[FEATURE] Graph - Cancel Node - Do Not Raise Exception

### Problem Statement

Currently, users can cancel a node execution by setting `event.cancel_node = <STR_MSG|True>` within a `BeforeNodeCallEvent` hook. Unlike for swarm ([docs](https://github.com/strands-agents/docs/blob/main/docs/user-guide/concepts/interrupts.md#swarm), [test](https://github.com/strands-agents/sdk-python/blob/main/tests_integ/interrupts/test_hook.py)), this leads to an exception that stops the entire graph execution. I would like to explore if this is necessary.

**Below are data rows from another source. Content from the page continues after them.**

(** The whole handler, in any interleaving with the environment. *)
Lemma pwp_modify_steps old far_id qer_id urr_id precedence s k :
  cache_ok s k -> kernel_ok k -> live k = Some old ->
  let new := updated old far_id qer_id urr_id precedence in
  pwp sys_bpf others (modifies old new k)
    (modify_tc_bundle pdr_id far_id qer_id urr_id precedence) s
    (modify_post s old new) k.
Proof using Type*.
  intros Hs Hk Hlive new.
  assert (Hkeep : forall k1, others k k1 -> live k1 = Some old).
  { intros k1 (_ & _ & Hr). unfold live. by rewrite Hr. }
  apply pwp_modify_body; [apply others_stable|apply quiet_modifies|done..| |].
  - intros s' k1 e Hr Hs1 Hk1 Hsub1 He. do 3 (split; [done|]). split; [by apply Hkeep|].
    destruct (s !! "tc_bundle_map"%string) eqn:Hc; [|done].
    destruct (He ltac:(by eexists)) as [_ Hn]. specialize (Hkeep k1 Hr). unfold live in Hkeep.
    by rewrite Hn in Hkeep.
  - intros s' k1 raw Hr Hs1 Hk1 [Hsub1 Hc1] Hraw. specialize (Hkeep k1 Hr). pose proof Hkeep as Hold. unfold live in Hold.
    rewrite Hraw in Hold. apply (inj Some) in Hold. rewrite Hold. fold new. split; [by intros Hnf; split_and!|].
    intros v1 v2 Hf L1 L2 R1 R2. eapply pwp_two_writes with (raw := raw); try done.
    by rewrite <-(proj2 (proj2 Hr)).
Qed.

Lemma pwp_modify_tc_bundle old far_id qer_id urr_id precedence s k :
  cache_ok s k -> kernel_ok k -> live k = Some old ->
  let new := updated old far_id qer_id urr_id precedence in
  pwp sys_bpf others (commits old new)
    (modify_tc_bundle pdr_id far_id qer_id urr_id precedence) s
    (modify_post s old new) k.
Proof using Type*.
  intros Hs Hk Hlive new. eapply pwp_mono; [by apply pwp_modify_steps| |done]. by intros k1 k2 [? _].
Qed.

(** C5: no hybrid is ever live.  At every point of every interleaving of
    [modify_tc_bundle] with an environment that leaves this PDR's bundle alone
    (other maps, other PDRs and the descriptor table may change at will), the
    tuple the datapath would use is the complete old tuple or the complete new
    one, and once the new one is live it stays live. *)
Theorem modify_never_hybrid old far_id qer_id urr_id precedence s k p1 k1 p2 k2 :
  cache_ok s k -> kernel_ok k -> live k = Some old ->
  let new := updated old far_id qer_id urr_id precedence in
  exec sys_bpf others (modify_tc_bundle pdr_id far_id qer_id urr_id precedence s, k) (p1, k1) ->
  exec sys_bpf others (p1, k1) (p2, k2) ->
  (live k1 = Some old \/ live k1 = Some new) /\
  (live k1 = Some new -> live k2 = Some new).
Proof using Type*.
  intros Hs Hk Hl new Hx1 Hx2.
  pose proof (pwp_modify_tc_bundle old far_id qer_id urr_id precedence s k Hs Hk Hl) as Hwp.
  assert (Hrely : forall k1 k2, others k1 k2 -> live k2 = live k1).
  { intros ?? (_ & _ & Hr). unfold live. by rewrite Hr. }
  split.
  - eapply (wp_exec_inv sys_bpf others (commits old new) (fun k => live k = Some old \/ live k = Some new));
      [|by intros ?? (_ & Ho & Hn) [?|?]; [apply Ho|right; apply Hn]|exact Hwp|exact Hx1|by left].
    intros ?? ->%Hrely; done.
  - eapply (wp_exec_inv sys_bpf others (commits old new) (fun k => live k = Some new));
      [|by intros ?? (_ & _ & Hn)|exact (wp_exec _ _ _ _ _ _ _ _ Hwp Hx1)|exact Hx2].
    intros ?? ->%Hrely; done.
Qed.

(** C12: the outcome of a modification.  With the bundle map already open, in
    any interleaving with such an environment, [modify_tc_bundle] that returns
    has either committed the new tuple and returned its generation, one more
    than the old one, which happens exactly when every field of the new tuple
    fits a [u32]; or has raised [struct.error] with the old tuple still live.
    No other result is possible. *)
Theorem modify_outcome old far_id qer_id urr_id precedence s k s' r k' :
  cache_ok s k -> kernel_ok k -> live k = Some old -> is_Some (s !! "tc_bundle_map"%string) ->
  let new := updated old far_id qer_id urr_id precedence in
  exec sys_bpf others (modify_tc_bundle pdr_id far_id qer_id urr_id precedence s, k) (Ret (s', r), k') ->
  if decide (slot_fits new)
  then r = Ok (slot_generation old + 1) /\ live k' = Some new
  else r = Exc StructError /\ live k' = Some old.
Proof using Type*.
  intros Hs Hk Hl Hc new Hx.
  assert (Hp : modify_post s old new r s' k')
    by exact (wp_exec_ret _ _ _ _ _ _ _ _ (pwp_modify_tc_bundle _ far_id qer_id urr_id precedence s k Hs Hk Hl) Hx).
  destruct Hp as (_ & _ & _ & Hp). destruct r as [gen|e].
  - destruct Hp as (? & -> & ? & _). by rewrite decide_True.
  - destruct Hp as [? He]. destruct e; try done; [by rewrite decide_False|].
    exfalso. rewrite He in Hc. by destruct Hc.
Qed.
(** ** A bundle that is overwritten under its reader

    bpf(2) replaces the elements of a hash map whole, but the comment of
    upf_maps.h describes [tc_bundle_map] as rewritten in place.  So suppose it
    is: upf_tc.c then loads [active], and each field of the slot, from memory
    that a write under way may or may not have reached. *)

Section in_place.
Context (old : tc_bundle_slot) (far_id qer_id urr_id precedence : option Z).

Abbreviation new := (updated old far_id qer_id urr_id precedence).

(** What a word of the bundle can be read from. *)
Definition filling (a : nat) (k : K) : Prop := slots_are a old None k \/ slots_are a old (Some new) k.

Lemma slots_others a new' k k' : others k k' -> slots_are a old new' k -> slots_are a old new' k'.
Proof. intros (_ & _ & E) (v & Hv & Hr). exists v. split; [by rewrite E|done]. Qed.

Lemma slots_rewrites a k k' : rewrites a old new k k' -> slots_are a old (Some new) k -> slots_are a old (Some new) k'.
Proof. intros [E|[Hn _]]; [|done]. intros (v & Hv & Hr). exists v. split; [by rewrite E|done]. Qed.

Lemma filling_rewrites a k k' : rewrites a old new k k' -> filling a k -> filling a k'.
Proof.
  intros [E|[Hn _]]; [|by right]. intros [(v & Hv & Hr)|(v & Hv & Hr)]; [left|right]; (exists v; split; [by rewrite E|done]).
Qed.
(* ===== verification/Contention.v ===== *)
(** * The QER contention experiment

    test/qer_contention.py: [nflows] sessions share one QER, traffic is blasted
    at them, and the counters before and after give the packets admitted and
    rejected, the CPUs engaged, the bytes admitted and the overshoot.  The
    traffic generator and [bpftool] are outside: a [host] says what they answer
    at each snapshot.  The figures are computed in doubles. *)

From S2P Require Import Prelude Prog PyStruct PyText PyFloat FloatBounds Json Bpftool UpfMaps Kernel BpfSyscall Encoders Agent Qer QerLive Datapath Metering Bundle Sessions Bootstrap Metrics.

Open Scope Z_scope.

(** ** The script *)

(** [agent.METRIC_NAMES.index(name)]; both names are in the list. *)
Definition metric_index (name : string) : Z :=
  match list_find (fun n => n = name) METRIC_NAMES with Some (i, _) => Z.of_nat i | None => -1 end.

Definition QER_PASS_IDX : Z := metric_index "tc_qer_pass".
Definition QER_DROP_IDX : Z := metric_index "tc_qer_drop".
Definition TEID_BASE : Z := 0x7000.
Definition PDR_BASE : Z := 0x7000.

Definition TC_PROG_PIN : string := "/sys/fs/bpf/upf/tc_prog/classifier".

Definition prog_show_cmd : list string := ["bpftool"; "-j"; "prog"; "show"; "pinned"; TC_PROG_PIN]%string.

(** [prog_stats]: whatever [json.loads] raises, both are 0. *)
Definition prog_stats (h : host) : res (json * json) :=
  out ← subprocess_run h prog_show_cmd;
  match json_loads (stdout out) with
  | Exc _ => Ok (JInt 0, JInt 0)
  | Ok j =>
      j ← match j with JList l => of_option IndexError (head l) | _ => Ok j end;
      rt ← get j "run_time_ns" (JInt 0);
      rc ← get j "run_cnt" (JInt 0);
      Ok (rt, rc)
  end.

Record snap := { sn_pass : list Z; sn_drop : list Z; sn_bytes : Z; sn_run_ns : json; sn_run_cnt : json }.

Definition snapshot (h : host) : res snap :=
  d ← map_dump h "metrics";
  urr ← read_urr h 1;
  let urr := default {| us_bytes_ul := 0; us_pkts_ul := 0 |} urr in
  '(rt, rc) ← prog_stats h;
  pass ← percpu_metric d QER_PASS_IDX;
  drop ← percpu_metric d QER_DROP_IDX;
  Ok {| sn_pass := pass; sn_drop := drop; sn_bytes := us_bytes_ul urr; sn_run_ns := rt; sn_run_cnt := rc |}.

(** The figures printed. *)
Record run_report := {
  rp_admitted : Z; rp_rejected : Z; rp_cpus_engaged : Z; rp_admitted_bytes : Z;
  rp_metered_pkt_bytes : num; rp_admitted_bps : float; rp_overshoot : float; rp_ns_per_run : float; rp_prog_runs : num;
}.

(** [per_cpu_pass[i] > 0 or (i < m and per_cpu_drop[i] > 0)] *)
Definition engaged (per_cpu_pass per_cpu_drop : list Z) (i : nat) : bool :=
  (0 <? nth i per_cpu_pass 0) || ((i <? length per_cpu_drop)%nat && (0 <? nth i per_cpu_drop 0)).

Definition contention_report (duration mbr_bps : Z) (before after : snap) : res run_report :=
  let per_cpu_pass := zip_with Z.sub (sn_pass after) (sn_pass before) in
  let per_cpu_drop := zip_with Z.sub (sn_drop after) (sn_drop before) in
  let admitted := sumZ per_cpu_pass in
  let rejected := sumZ per_cpu_drop in
  let cpus_engaged := sumZ ((fun i => if engaged per_cpu_pass per_cpu_drop i then 1 else 0)
                              <$> seq 0 (length per_cpu_pass)) in
  let admitted_bytes := sn_bytes after - sn_bytes before in
  metered_pkt_bytes ← (if admitted =? 0 then Ok (NInt 0) else q ← int_div admitted_bytes admitted; Ok (NFloat q));
  admitted_bps ← int_div (admitted_bytes * 8) duration;
  overshoot ← (if mbr_bps =? 0 then Ok S754_nan else num_div (NFloat admitted_bps) (NInt mbr_bps));
  rt_a ← as_num (sn_run_ns after); rt_b ← as_num (sn_run_ns before); d_rt ← num_sub rt_a rt_b;
  rc_a ← as_num (sn_run_cnt after); rc_b ← as_num (sn_run_cnt before); d_rc ← num_sub rc_a rc_b;
  ns_per_run ← (if num_true d_rc then num_div d_rt d_rc else Ok (S754_zero false));
  Ok {| rp_admitted := admitted; rp_rejected := rejected; rp_cpus_engaged := cpus_engaged;
        rp_admitted_bytes := admitted_bytes; rp_metered_pkt_bytes := metered_pkt_bytes;
        rp_admitted_bps := admitted_bps; rp_overshoot := overshoot; rp_ns_per_run := ns_per_run;
        rp_prog_runs := d_rc |}.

To help figure this out, we should look at the resulting behavior of returning `False` from the [`should_continue`](https://github.com/strands-agents/sdk-python/blob/main/src/strands/multiagent/graph.py#L644) call.

If it is appropriate to raise an exception, we should raise an explicit node cancel exception instead of a `RuntimeError`.

### Proposed Solution

_No response_

### Use Case

Cleaning exit from graph without having to worry about catching a `RuntimeError` when I intentionally cancel a node execution.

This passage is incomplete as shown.